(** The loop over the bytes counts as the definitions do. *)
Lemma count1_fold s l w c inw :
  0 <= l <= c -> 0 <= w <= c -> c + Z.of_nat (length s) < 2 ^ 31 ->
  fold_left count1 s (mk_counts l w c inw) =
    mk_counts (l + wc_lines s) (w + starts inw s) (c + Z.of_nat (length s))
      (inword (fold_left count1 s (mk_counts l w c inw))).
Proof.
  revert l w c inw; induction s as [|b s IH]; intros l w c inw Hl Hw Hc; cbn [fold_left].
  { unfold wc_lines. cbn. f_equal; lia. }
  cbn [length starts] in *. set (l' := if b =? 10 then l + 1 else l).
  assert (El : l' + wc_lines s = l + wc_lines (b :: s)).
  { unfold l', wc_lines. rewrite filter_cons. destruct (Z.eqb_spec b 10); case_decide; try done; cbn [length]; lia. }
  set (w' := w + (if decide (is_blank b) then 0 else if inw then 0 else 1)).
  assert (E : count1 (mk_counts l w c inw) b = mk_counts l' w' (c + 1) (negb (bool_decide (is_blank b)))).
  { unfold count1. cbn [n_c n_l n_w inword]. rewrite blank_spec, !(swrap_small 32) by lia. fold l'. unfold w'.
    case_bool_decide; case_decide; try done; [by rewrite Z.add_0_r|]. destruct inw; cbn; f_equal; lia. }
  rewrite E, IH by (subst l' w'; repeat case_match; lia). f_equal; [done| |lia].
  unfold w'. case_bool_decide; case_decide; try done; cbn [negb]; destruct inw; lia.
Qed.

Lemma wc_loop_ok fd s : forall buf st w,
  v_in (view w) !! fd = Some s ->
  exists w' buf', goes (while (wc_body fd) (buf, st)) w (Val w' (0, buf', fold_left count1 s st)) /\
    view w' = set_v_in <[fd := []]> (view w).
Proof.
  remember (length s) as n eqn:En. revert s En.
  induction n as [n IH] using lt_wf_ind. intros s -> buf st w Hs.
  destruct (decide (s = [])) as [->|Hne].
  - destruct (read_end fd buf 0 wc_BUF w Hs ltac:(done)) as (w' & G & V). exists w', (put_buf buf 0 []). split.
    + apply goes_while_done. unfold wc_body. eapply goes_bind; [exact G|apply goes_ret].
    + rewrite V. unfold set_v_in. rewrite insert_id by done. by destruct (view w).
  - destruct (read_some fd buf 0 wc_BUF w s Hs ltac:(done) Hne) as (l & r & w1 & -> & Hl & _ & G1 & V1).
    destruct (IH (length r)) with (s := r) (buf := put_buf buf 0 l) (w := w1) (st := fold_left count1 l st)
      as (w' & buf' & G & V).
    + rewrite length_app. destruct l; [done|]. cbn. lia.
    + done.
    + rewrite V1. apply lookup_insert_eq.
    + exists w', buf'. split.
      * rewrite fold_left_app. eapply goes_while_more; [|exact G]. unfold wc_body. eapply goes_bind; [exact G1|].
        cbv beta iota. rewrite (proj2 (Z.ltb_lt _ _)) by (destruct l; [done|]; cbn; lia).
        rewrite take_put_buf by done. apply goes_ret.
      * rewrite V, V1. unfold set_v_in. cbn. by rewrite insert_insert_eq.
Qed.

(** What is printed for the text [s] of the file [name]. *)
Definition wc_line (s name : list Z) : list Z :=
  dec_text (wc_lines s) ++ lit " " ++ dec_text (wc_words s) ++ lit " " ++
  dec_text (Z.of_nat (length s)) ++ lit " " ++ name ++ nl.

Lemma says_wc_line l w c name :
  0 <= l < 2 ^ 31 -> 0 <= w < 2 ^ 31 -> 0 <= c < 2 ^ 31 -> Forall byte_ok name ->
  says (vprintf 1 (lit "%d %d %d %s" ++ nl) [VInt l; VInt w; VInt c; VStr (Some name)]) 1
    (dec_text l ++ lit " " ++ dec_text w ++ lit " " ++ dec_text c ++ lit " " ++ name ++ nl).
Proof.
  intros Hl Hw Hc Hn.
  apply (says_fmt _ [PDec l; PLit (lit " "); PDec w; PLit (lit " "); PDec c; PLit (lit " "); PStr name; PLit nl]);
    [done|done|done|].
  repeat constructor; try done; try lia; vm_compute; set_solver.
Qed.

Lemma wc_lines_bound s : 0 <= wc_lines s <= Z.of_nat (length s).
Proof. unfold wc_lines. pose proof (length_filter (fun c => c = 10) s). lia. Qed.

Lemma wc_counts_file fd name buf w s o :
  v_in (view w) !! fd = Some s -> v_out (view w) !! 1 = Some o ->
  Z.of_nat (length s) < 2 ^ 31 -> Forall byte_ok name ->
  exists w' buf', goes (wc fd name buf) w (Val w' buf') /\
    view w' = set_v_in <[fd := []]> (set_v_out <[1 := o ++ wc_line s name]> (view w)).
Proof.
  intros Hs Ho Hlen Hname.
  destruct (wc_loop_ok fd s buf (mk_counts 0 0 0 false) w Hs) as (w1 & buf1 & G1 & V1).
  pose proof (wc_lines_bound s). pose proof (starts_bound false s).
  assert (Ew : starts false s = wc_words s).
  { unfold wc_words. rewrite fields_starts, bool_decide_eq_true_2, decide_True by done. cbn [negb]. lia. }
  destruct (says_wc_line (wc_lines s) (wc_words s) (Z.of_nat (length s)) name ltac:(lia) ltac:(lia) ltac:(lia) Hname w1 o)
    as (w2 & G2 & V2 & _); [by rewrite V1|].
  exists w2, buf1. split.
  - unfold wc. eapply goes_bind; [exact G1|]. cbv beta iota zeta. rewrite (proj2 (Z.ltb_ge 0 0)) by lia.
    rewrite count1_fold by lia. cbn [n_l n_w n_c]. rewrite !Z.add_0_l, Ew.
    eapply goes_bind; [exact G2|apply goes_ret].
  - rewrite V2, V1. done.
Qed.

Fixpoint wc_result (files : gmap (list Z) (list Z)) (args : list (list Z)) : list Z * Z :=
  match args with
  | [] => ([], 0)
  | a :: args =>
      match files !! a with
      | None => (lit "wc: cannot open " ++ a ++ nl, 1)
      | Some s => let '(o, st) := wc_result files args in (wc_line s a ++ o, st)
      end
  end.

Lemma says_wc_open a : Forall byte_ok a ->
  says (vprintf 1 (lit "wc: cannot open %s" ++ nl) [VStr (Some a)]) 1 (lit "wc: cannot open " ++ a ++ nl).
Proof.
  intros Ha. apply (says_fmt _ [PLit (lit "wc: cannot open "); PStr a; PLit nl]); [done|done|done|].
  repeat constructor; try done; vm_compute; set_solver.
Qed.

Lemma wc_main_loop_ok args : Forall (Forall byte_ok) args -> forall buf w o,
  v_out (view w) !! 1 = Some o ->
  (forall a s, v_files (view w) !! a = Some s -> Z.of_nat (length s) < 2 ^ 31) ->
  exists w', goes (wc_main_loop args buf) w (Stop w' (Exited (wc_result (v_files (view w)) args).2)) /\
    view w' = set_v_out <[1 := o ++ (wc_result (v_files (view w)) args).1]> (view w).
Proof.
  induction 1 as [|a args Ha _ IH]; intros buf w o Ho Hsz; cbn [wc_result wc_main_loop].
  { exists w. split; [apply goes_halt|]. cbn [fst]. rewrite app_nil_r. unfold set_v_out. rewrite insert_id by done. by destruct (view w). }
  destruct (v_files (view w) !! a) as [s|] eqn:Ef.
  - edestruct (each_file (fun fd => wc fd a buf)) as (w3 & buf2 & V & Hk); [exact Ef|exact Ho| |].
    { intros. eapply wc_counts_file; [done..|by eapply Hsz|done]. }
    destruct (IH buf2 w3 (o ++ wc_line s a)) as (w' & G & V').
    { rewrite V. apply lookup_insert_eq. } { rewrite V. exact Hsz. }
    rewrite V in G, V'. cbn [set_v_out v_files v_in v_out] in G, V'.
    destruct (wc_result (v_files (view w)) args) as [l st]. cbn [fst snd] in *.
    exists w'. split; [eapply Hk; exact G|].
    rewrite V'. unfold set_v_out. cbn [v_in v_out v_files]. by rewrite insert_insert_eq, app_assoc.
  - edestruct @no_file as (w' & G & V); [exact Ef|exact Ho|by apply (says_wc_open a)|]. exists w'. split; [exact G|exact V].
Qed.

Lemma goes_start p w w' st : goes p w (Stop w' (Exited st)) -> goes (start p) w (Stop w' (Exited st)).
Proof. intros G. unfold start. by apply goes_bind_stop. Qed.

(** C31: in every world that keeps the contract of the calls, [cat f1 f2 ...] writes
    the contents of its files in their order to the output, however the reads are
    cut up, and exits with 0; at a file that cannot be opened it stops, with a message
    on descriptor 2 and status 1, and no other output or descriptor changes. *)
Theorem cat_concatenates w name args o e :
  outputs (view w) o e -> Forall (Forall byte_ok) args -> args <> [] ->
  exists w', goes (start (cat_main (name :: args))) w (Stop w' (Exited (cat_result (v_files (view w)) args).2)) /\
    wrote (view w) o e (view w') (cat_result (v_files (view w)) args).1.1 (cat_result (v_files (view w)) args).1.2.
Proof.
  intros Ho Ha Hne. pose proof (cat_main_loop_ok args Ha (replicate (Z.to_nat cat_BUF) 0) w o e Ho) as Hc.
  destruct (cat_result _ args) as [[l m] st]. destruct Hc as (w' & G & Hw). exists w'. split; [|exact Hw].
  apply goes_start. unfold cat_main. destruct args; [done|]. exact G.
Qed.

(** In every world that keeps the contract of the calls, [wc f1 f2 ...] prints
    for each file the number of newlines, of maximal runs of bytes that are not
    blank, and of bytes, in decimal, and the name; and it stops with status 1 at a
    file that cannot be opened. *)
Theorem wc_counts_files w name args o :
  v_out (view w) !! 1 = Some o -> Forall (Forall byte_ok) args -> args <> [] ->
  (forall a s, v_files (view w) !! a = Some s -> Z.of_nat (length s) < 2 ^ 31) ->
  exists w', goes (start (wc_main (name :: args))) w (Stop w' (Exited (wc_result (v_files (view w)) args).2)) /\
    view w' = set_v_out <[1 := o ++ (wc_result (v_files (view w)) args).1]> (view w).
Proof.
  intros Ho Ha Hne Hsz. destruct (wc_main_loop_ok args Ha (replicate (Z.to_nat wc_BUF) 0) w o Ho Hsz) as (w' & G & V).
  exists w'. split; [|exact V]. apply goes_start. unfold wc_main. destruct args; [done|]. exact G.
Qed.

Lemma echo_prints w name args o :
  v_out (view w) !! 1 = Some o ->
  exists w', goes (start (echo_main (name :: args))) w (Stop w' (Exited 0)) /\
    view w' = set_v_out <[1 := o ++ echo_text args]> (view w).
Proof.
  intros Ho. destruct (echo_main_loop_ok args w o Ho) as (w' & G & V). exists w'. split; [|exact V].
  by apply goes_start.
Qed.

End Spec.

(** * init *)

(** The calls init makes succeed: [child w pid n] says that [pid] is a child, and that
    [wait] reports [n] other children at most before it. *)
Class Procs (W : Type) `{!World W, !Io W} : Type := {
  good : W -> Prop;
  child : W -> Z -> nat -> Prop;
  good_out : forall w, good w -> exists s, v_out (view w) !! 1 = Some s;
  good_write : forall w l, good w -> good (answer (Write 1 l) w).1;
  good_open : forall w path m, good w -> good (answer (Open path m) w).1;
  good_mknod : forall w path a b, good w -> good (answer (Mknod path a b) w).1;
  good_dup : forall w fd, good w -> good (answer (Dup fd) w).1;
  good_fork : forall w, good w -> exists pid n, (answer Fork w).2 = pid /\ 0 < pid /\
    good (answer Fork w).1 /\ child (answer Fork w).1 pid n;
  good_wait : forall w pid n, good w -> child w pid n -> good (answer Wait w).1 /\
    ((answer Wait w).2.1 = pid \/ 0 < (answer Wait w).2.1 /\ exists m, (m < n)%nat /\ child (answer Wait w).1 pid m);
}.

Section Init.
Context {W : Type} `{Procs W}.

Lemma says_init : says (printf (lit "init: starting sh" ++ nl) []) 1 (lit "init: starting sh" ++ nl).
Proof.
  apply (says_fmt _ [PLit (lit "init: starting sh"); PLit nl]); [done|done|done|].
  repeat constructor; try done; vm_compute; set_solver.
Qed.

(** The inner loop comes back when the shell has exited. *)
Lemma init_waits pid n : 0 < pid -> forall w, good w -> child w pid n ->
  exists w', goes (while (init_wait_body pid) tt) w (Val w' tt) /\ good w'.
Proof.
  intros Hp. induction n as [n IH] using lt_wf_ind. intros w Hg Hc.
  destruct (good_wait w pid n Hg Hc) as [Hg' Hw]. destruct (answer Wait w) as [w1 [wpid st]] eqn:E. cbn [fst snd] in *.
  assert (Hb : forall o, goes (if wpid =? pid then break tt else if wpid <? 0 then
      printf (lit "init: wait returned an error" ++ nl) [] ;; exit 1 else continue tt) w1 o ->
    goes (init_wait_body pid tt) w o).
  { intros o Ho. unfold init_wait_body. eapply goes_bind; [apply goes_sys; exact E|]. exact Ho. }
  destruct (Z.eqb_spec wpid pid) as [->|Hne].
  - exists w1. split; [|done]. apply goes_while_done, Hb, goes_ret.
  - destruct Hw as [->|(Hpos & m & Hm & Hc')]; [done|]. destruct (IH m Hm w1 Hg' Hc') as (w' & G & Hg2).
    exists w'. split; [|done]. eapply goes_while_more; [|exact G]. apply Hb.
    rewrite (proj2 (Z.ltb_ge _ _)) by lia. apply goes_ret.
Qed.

■ **Problem details**:
Filter the records for lines holding the string "keeps". Copy each one.

■ **Answer to this task**:
(** C31: in every world that keeps the contract of the calls, [cat f1 f2 ...] writes
(** In every world that keeps the contract of the calls, [wc f1 f2 ...] prints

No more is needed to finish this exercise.